Consistent with this possibility, emerging evidence suggests that mid-level features feed-forward to influence high-level categorization in the absence of basic-level recognition. If task-irrelevant novel objects (i.e., greebles) are symmetric and have a typical animate skin color, adults categorize person attributes faster than object attributes (Cheung & Gauthier, 2014). In addition, if irrelevant texforms have animate features, adults categorize animal words faster than object words (Alaoui-Socé et al., 2015). Similarly, mid-level features trigger the processing of familiar, real-world size in the familiar-size Stroop task (Long & Konkle, under review).Thus, information about an object's animacy or real-world size, fed forward from mid-level feature analysis, may constrain the space of basic-level representations considered by the visual system during recognition. However, given that these featural cues are probabilistic (versus deterministic), they could sometimes lead the visual system astray. For example, the reason that some artifacts may look more like animals at first glance (e.g., a garden hose) could be because they have the mid-level features that lead the system to initially misclassify it as an animal (e.g., a snake). Indeed, in our image set, there were several texforms generated from artifacts that were routinely misclassified as animals. 

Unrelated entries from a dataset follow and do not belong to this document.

(** X9. [play()] on a player that has finished does not touch the
    reader: it only calls the debounced [setCurrentTime(0)]. Nothing
    happens until the debounce delay has passed; then the seek to 0
    runs, and when fragment 0 is still in memory the player is playing
    again within that step, from the start: fragment 0 is at the head
    of the queue with offset 0 and [getCurrentTime()] counts from 0. *)
Theorem play_after_finish_restarts (s : Session.t)
    (fragment : Reader.Fragment) (audioBuffer : AudioBuffer.t)
    (Halive : Reader.destroyed (Session.reader s) = false)
    (Hfinished : SourceQueue.state (Reader.queue (Session.reader s)) = STATE_FINISHED)
    (Hcalls : Reader.seekCalls (Session.reader s) = [])
    (Hfragment : lookupZ (Reader.fragments (Session.reader s)) 0 = Some fragment)
    (Hbuffer : Reader.buffer fragment = Some audioBuffer) :
  ∃ s1,
    Session.step Session.Play s = Some s1
    ∧ Session.reader s1 = Session.reader s
    ∧ Session.wall s1 = Session.wall s
    ∧ Session.currentTime s1 = Session.currentTime s
    ∧ Debounce.pending (Session.setCurrentTime s1) = Some (Session.wall s, 0%Q)
    ∧ (∀ ms seconds,
         (0 <= ms)%Q → (0 <= seconds)%Q →
         (ms < Debounce.wait (Session.setCurrentTime s))%Q →
         ∃ s2, Session.step (Session.Elapse ms seconds) s1 = Some s2
               ∧ Session.reader s2 = Session.reader s)
    ∧ ∀ ms seconds,
        (0 <= seconds)%Q → (0 <= ms)%Q →
        (Debounce.wait (Session.setCurrentTime s) <= ms)%Q →
        ∃ s2 source rest,
          Session.step (Session.Elapse ms seconds) s1 = Some s2
          ∧ Debounce.pending (Session.setCurrentTime s2) = None
          ∧ Reader.state (Session.reader s2) = Some STATE_PLAYING
          ∧ Reader.currentFragmentNumber (Session.reader s2) = 0%Z
          ∧ SourceQueue.sources (Reader.queue (Session.reader s2)) = source :: rest
          ∧ Source.number source = Some 0%Z
          ∧ Source.startsAt source = Some (Session.currentTime s + seconds)%Q
          ∧ (Source.startsFrom source == 0)%Q
          ∧ ∀ c, ∃ t, Reader.getCurrentTime c (Session.reader s2) = Some t
                      ∧ (t == c - (Session.currentTime s + seconds))%Q.
Proof.
  destruct s as [r w c d request]. simpl in *.
  assert (Hplay : Session.step Session.Play
                    {| Session.reader := r; Session.wall := w; Session.currentTime := c;
                       Session.setCurrentTime := d; Session.metadataRequest := request |}
                  = Some {| Session.reader := r; Session.wall := w; Session.currentTime := c;
                            Session.setCurrentTime := Debounce.call w 0%Q d;
                            Session.metadataRequest := request |}).
  { destruct r as [fragments [st srcs latest] cfn buffering duration jumped interval
                     destroyed waiting requests calls log].
    simpl in *. subst st destroyed calls. reflexivity. }
  eexists. split; [exact Hplay|]. simpl.
  split; [done|]. split; [done|]. split; [done|]. split; [done|]. split.
  - intros ms seconds Hms Hseconds Hearly. unfold Session.step.
    rewrite (Qle_bool_true 0 ms), (Qle_bool_true 0 seconds) by done. simpl.
    unfold Debounce.due. simpl. rewrite Qle_bool_false by lra. by eexists.
  - intros ms seconds Hseconds Hms Hlate. unfold Session.step.
    rewrite (Qle_bool_true 0 ms), (Qle_bool_true 0 seconds) by done. simpl.
    unfold Debounce.due. simpl. rewrite Qle_bool_true by lra.
    unfold Session.run. simpl.
    destruct (seek_in_memory (c + seconds) 0 r fragment audioBuffer Halive Hfragment Hbuffer)
      as (r' & source & rest & -> & Hc & Hb & Hd & Hst & Hlatest & Hsrc & Hn & Hat & Hfrom & Hnone).
    simpl. exists (Session.deliver
                     {| Session.reader := r'; Session.wall := (w + ms)%Q;
                        Session.currentTime := (c + seconds)%Q;
                        Session.setCurrentTime := Debounce.clear (Debounce.call w 0%Q d);
                        Session.metadataRequest := request |}), source, rest.
    split; [done|]. unfold Session.deliver. simpl.
    rewrite Hnone. simpl. unfold Reader.state, Reader.getCurrentTime. simpl.
    rewrite Hb, Hd, Hst, Hc, Hsrc.
    assert (Hzero : Reader.getFragmentNumber 0 = 0%Z) by reflexivity.
    rewrite Hzero in *. rewrite Hcalls. repeat split; try done.
    intros c'. eexists. split; [done|].
    unfold SourceQueue.elapsed, Source.elapsed. rewrite Hlatest, Hsrc, Hat. simpl.
    rewrite Hfrom.
    assert (Hrem : (js_rem 0 FRAGMENT_DURATION == 0)%Q) by reflexivity.
    rewrite Hrem. unfold FRAGMENT_DURATION. change (inject_Z 0) with 0%Q. ring.
Qed.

Might other conceptual dimensions show these same effects? One longstanding idea is there may be privileged relationships between certain types of visual features and specific domains of conceptual processing (Caramazza & Shelton, 1998; Mahon & Caramazza, 2009). This account predicts that there may be privileged relationships between perceptual features and evolutionary salient distinctions—including the distinction between animates and artifacts. Accordingly, other work has found that object elongation is a reliable cue to whether something is a tool (Almeida et al., 2014). Importantly, this account does not necessitate that these feature representations are innate; rather, these conceptual dimensions could become mapped to different features early in development. 

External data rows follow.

(** C9: [CheckoutFork] leaves [last_hash] and the store unchanged, and
    on the current tip it returns two empty sequences. *)
Theorem CheckoutFork_pure (bc : BlockChain) (new_tip : bytes) :
  (forall r bc', CheckoutFork new_tip bc = Some (r, bc') -> bc' = bc) /\
  (new_tip = LastHash bc -> CheckoutFork new_tip bc = Some (([], []), bc)).
Proof.
  split.
  - intros r bc'. unfold CheckoutFork, bind, get_bc.
    destruct (bytes_eqb new_tip (LastHash bc)).
    { unfold ret. intros E. injection E as _ <-. reflexivity. }
    destruct (collect_hashes _ _ _ bc) as [[hn bc1]|] eqn:E1; [|discriminate].
    apply collect_hashes_pure in E1 as ->.
    destruct (collect_hashes _ _ _ bc) as [[ho bc2]|] eqn:E2; [|discriminate].
    apply collect_hashes_pure in E2 as ->.
    destruct (collect_txns _ _ bc) as [[nt bc3]|] eqn:E3; [|discriminate].
    apply collect_txns_pure in E3 as ->.
    destruct (collect_txns _ _ bc) as [[ot bc4]|] eqn:E4; [|discriminate].
    apply collect_txns_pure in E4 as ->.
    unfold ret. intros E. injection E as _ <-. reflexivity.
  - intros ->. unfold CheckoutFork, bind, get_bc.
    unfold bytes_eqb. rewrite bool_decide_eq_true_2 by reflexivity. reflexivity.
Qed.

(** ** [TxnStatus] *)

Lemma find_in_block_spec (txns : list Transaction) (txid : bytes) (index res : Z) :
  find_in_block txns txid index res =
  if existsb (fun txn => bytes_eqb (ID txn) txid) txns then index else res.
Proof.
  induction txns as [|t txns IH]; simpl; [reflexivity|].
  destruct (bytes_eqb (ID t) txid); [reflexivity|exact IH].
Qed.

Lemma txn_status_loop_walk (bc : BlockChain) (txid : bytes) (h : bytes)
    (pre : list Block) (g : Block) :
  walk (blocks bc) h pre g ->
  forall fuel iter, (length pre < fuel)%nat -> CurrentHash iter = h ->
  0 <= Index iter + 1 ->
  exists k, txn_status_loop fuel iter txid (-1) bc = Some (k, bc) /\
   ((k = -1 /\ forall b, b ∈ pre -> contains_txn b txid = false) \/
    (exists j b, pre !! j = Some b /\ contains_txn b txid = true /\
       (forall j' b', (j' < j)%nat -> pre !! j' = Some b' ->
          contains_txn b' txid = false) /\
       k = Index iter + 1 + Z.of_nat j)).
Proof.
  induction 1 as [h g Hg Hn|h b pre g Hb Hn W IH];
    intros [|fuel] iter Hf Hc Hi; try (simpl in Hf; lia); simpl.
  - unfold bind. rewrite (Next_at bc iter g) by congruence. rewrite Hn.
    exists (-1). split; [reflexivity|]. left. split; [reflexivity|].
    intros b Hin. apply elem_of_nil in Hin. contradiction.
  - unfold bind. rewrite (Next_at bc iter b) by congruence.
    apply Z.eqb_neq in Hn. rewrite Hn. simpl.
    rewrite find_in_block_spec. fold (contains_txn b txid).
    destruct (contains_txn b txid) eqn:Ec.
    + assert (E : (Index iter + 1 =? -1) = false) by (apply Z.eqb_neq; lia).
      rewrite E. simpl. eexists. split; [reflexivity|]. right.
      exists 0%nat, b. split; [reflexivity|]. split; [exact Ec|].
      split; [intros j' b' Hj'; lia|lia].
    + simpl. simpl in Hf.
      destruct (IH fuel {| it_LastHash := it_LastHash iter;
                           CurrentHash := PrevHash b;
                           Index := Index iter + 1 |}) as (k & Hk & Hr);
        simpl; try lia; try reflexivity.
      exists k. split; [exact Hk|].
      destruct Hr as [[-> Hall]|(j & b' & Hj & Hc' & Hmin & ->)].
      * left. split; [reflexivity|]. intros b0 Hin.
        apply elem_of_cons in Hin as [->|Hin]; [exact Ec|auto].
      * right. exists (S j), b'. split; [exact Hj|]. split; [exact Hc'|].
        split; [|simpl; lia].
        intros [|j'] b0 Hlt Hl; simpl in Hl.
        -- injection Hl as <-. exact Ec.
        -- apply (Hmin j'); [lia|exact Hl].
Qed.

(** C7: [TxnStatus] returns the depth from the tip of the first block of
    the current chain containing the transaction, no shallower block
    containing it, and -1 when no block of the chain contains it. *)
Theorem TxnStatus_depth (bc : BlockChain) (txid : bytes) :
  Inv bc ->
  exists pre g k,
    walk (blocks bc) (LastHash bc) pre g /\
    TxnStatus txid bc = Some (k, bc) /\
    ((k = -1 /\ forall b, b ∈ pre ++ [g] -> contains_txn b txid = false) \/
     (exists j b, (pre ++ [g]) !! j = Some b /\ contains_txn b txid = true /\
        (forall j' b', (j' < j)%nat -> (pre ++ [g]) !! j' = Some b' ->
           contains_txn b' txid = false) /\
        k = Z.of_nat j)).
Proof.
  intros I.
  destruct (inv_chain bc I (LastHash bc) (inv_tip bc I)) as (pre & g & W & L).
  destruct (walk_same_genesis bc _ _ _ _ _ _ I W W) as (_ & Hg & _).
  assert (Hgc : contains_txn g txid = false) by (unfold contains_txn; rewrite Hg; reflexivity).
  destruct (txn_status_loop_walk bc txid _ _ _ W (loop_fuel bc)
              (NewIterator (LastHash bc))) as (k & Hk & Hr);
    unfold loop_fuel; simpl; try lia; try reflexivity.
  exists pre, g, k. split; [exact W|]. split.
  { unfold TxnStatus, bind, get_bc. exact Hk. }
  destruct Hr as [[-> Hall]|(j & b & Hj & Hc & Hmin & ->)].
  - left. split; [reflexivity|]. intros b Hin.
    apply elem_of_app in Hin as [Hin|Hin]; [auto|].
    apply list_elem_of_singleton in Hin as ->. exact Hgc.
  - right. exists j, b. split; [rewrite lookup_app_l; [exact Hj|];
      apply lookup_lt_Some in Hj; exact Hj|].
    split; [exact Hc|]. split; [|simpl; lia].
    intros j' b' Hlt Hl. apply lookup_lt_Some in Hj as Hjl.
    rewrite lookup_app_l in Hl by lia. exact (Hmin j' b' Hlt Hl).
Qed.

(** ** [FindUnspentTransactions] *)

Lemma scan_outputs_empty (pkh : bytes) (tx : Transaction) (outs : list TxOutput)
    (outIdx : Z) (acc : list Transaction) :
  scan_outputs ∅ pkh tx outs outIdx acc =
  acc ++ repeat tx (length (List.filter (fun o => IsLockedWithKey o pkh) outs)).
Proof.
  revert outIdx acc. induction outs as [|o outs IH]; intros outIdx acc; simpl.
  - rewrite app_nil_r. reflexivity.
  - rewrite lookup_empty. rewrite IH.
    destruct (IsLockedWithKey o pkh); simpl; [|reflexivity].
    rewrite <- app_assoc. reflexivity.
Qed.

Lemma scan_txns_empty (pkh : bytes) (txns : list Transaction)
    (acc : list Transaction) :
  scan_txns ∅ pkh txns acc =
  acc ++ concat (map (fun tx =>
    repeat tx (length (List.filter (fun o => IsLockedWithKey o pkh) (Outputs tx))))
    txns).
Proof.
  unfold scan_txns. revert acc.
  induction txns as [|tx txns IH]; intros acc; simpl.
  - rewrite app_nil_r. reflexivity.
  - rewrite IH, scan_outputs_empty, app_assoc. reflexivity.
Qed.

Lemma unspent_loop_walk (bc : BlockChain) (pkh : bytes) (h : bytes)
    (pre : list Block) (g : Block) :
  Inv bc -> walk (blocks bc) h pre g ->
  forall fuel iter acc, (length pre < fuel)%nat -> CurrentHash iter = h ->
  unspent_loop fuel ∅ pkh iter acc bc =
  Some (acc ++ concat (map (fun b => concat (map (fun tx =>
          repeat tx (length (List.filter (fun o => IsLockedWithKey o pkh)
                                     (Outputs tx)))) (Txns b)))
          (pre ++ [g])), bc).
Proof.
  intros I W. induction W as [h g Hg Hn|h b pre g Hb Hn W IH];
    intros [|fuel] iter acc Hf Hc; try (simpl in Hf; lia); simpl.
  - unfold bind. rewrite (Next_at bc iter g) by congruence.
    destruct (inv_genesis bc I) as [gh Ig].
    destruct (Ig h g Hg Hn) as (_ & Hp & _).
    rewrite bool_decide_eq_true_2 by exact Hp.
    unfold ret. rewrite scan_txns_empty, app_nil_r. reflexivity.
  - unfold bind. rewrite (Next_at bc iter b) by congruence.
    destruct (inv_parent bc I h b Hb Hn) as [Hp _].
    rewrite bool_decide_eq_false_2 by exact Hp.
    simpl in Hf. rewrite (IH fuel) by (simpl; lia || reflexivity).
    rewrite scan_txns_empty, <- app_assoc. reflexivity.
Qed.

This account also predicts that mid-level features will not bypass basic-level recognition if they are cues to a relatively arbitrary distinction. Arbitrary distinctions may only cover a limited slice of possible object categories and may not be relevant for how we interact with objects. For example, handmade versus manufactured objects could have different mid-level features. However, as we don't interact with all handmade objects in reliably different ways than manufactured objects, there may be no incentive for these (hypothetical) mid-level cues to feed-forward to the semantic system. On the other hand, though some conceptual dimensions could be highly relevant for how we interact with objects (e.g., caloric value) they may not have perceptual correlates. Ultimately, however, these questions are best left to future research, and the present study provides an approach and framework for testing these hypotheses. 
Conclusion
Across a series of experiments, participants searched faster and more efficiently for a target when distractors differed in animacy. This was true both when stimuli were highly controlled and when reduced to unrecognizable, mid-level texforms. Moreover, electrophysiological recordings revealed that this difference was present at the early stage of target individuation. Thus, animates versus inanimates have different mid-level perceptual features that may be extracted early during the process of object recognition. Broadly, examining if different conceptual dimensions have mid-level cues may deepen our understanding of how the visual system connects early perceptual inputs with semantic representations. 
Acknowledgments
Bria Long, Viola S. Störmer, and George A. Alvarez designed the study concept. Bria Long and Viola S. Störmer conducted data collection and analyses. Bria Long drafted the manuscript, and all other authors provided revisions and approved the final draft of the manuscript. J. Freeman provided the code that was used to generate the texform stimuli. This work was supported by an NSF CAREER grant (BCS-0953730) to G. A. A. and a Marie-Curie fellowship to V. S. S. (EU Grant PIOF-GA-2012-329920). 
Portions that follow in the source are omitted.